* [Aim of the task]
Nothing but the lines from the start of the records below through the line that has "iterates in an" should appear, each exactly as given.

(Collected data entries)
————

(* ===== verification/TychoFeed.v ===== *)
(** * From Tycho updates and feed messages to broadcaster updates

    [simulator-core/src/broadcaster.rs]: [BroadcasterUpdateMessage::from_tycho_update],
    [from_tycho_feed_message], [complete_native_block] and
    [complete_broadcaster_partition_block].  A Rust [HashMap] iterates in an
    arbitrary order: it is an association list with distinct keys, in the order the
    map happens to iterate, and the theorems quantify over that order. *)

From S2P Require Import Prelude Ordered Text Protocol Wire Validate.

Abbreviation hashmap V := (list (string * V)) (only parsing).

Fixpoint hm_get {V} (k : string) (m : hashmap V) : option V :=
  match m with
  | [] => None
  | (k', v) :: m' => if String.eqb k k' then Some v else hm_get k m'
  end.

Definition hm_contains_key {V} (k : string) (m : hashmap V) : bool :=
  match hm_get k m with Some _ => true | None => false end.

(** Two iteration orders of one map. *)
Definition hm_same {V} (m1 m2 : hashmap V) : Prop := NoDup m1.*1 ∧ m1 ≡ₚ m2.

Section tycho.
Context `{TychoTypes}.

Record TychoUpdate := {
  tu_block_number_or_timestamp : u64;
  tu_states : hashmap ProtocolSim;
  tu_new_pairs : hashmap ProtocolComponent;
  tu_removed_pairs : hashmap ProtocolComponent;
  tu_sync_states : hashmap SynchronizerState;
}.

Record FeedMessage := {
  fm_state_msgs : hashmap StateSyncMessage;
  fm_sync_states : hashmap SynchronizerState;
}.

————

* [Task solution]
(* ===== verification/TychoFeed.v ===== *)
(** * From Tycho updates and feed messages to broadcaster updates

    [simulator-core/src/broadcaster.rs]: [BroadcasterUpdateMessage::from_tycho_update],
    [from_tycho_feed_message], [complete_native_block] and
    [complete_broadcaster_partition_block].  A Rust [HashMap] iterates in an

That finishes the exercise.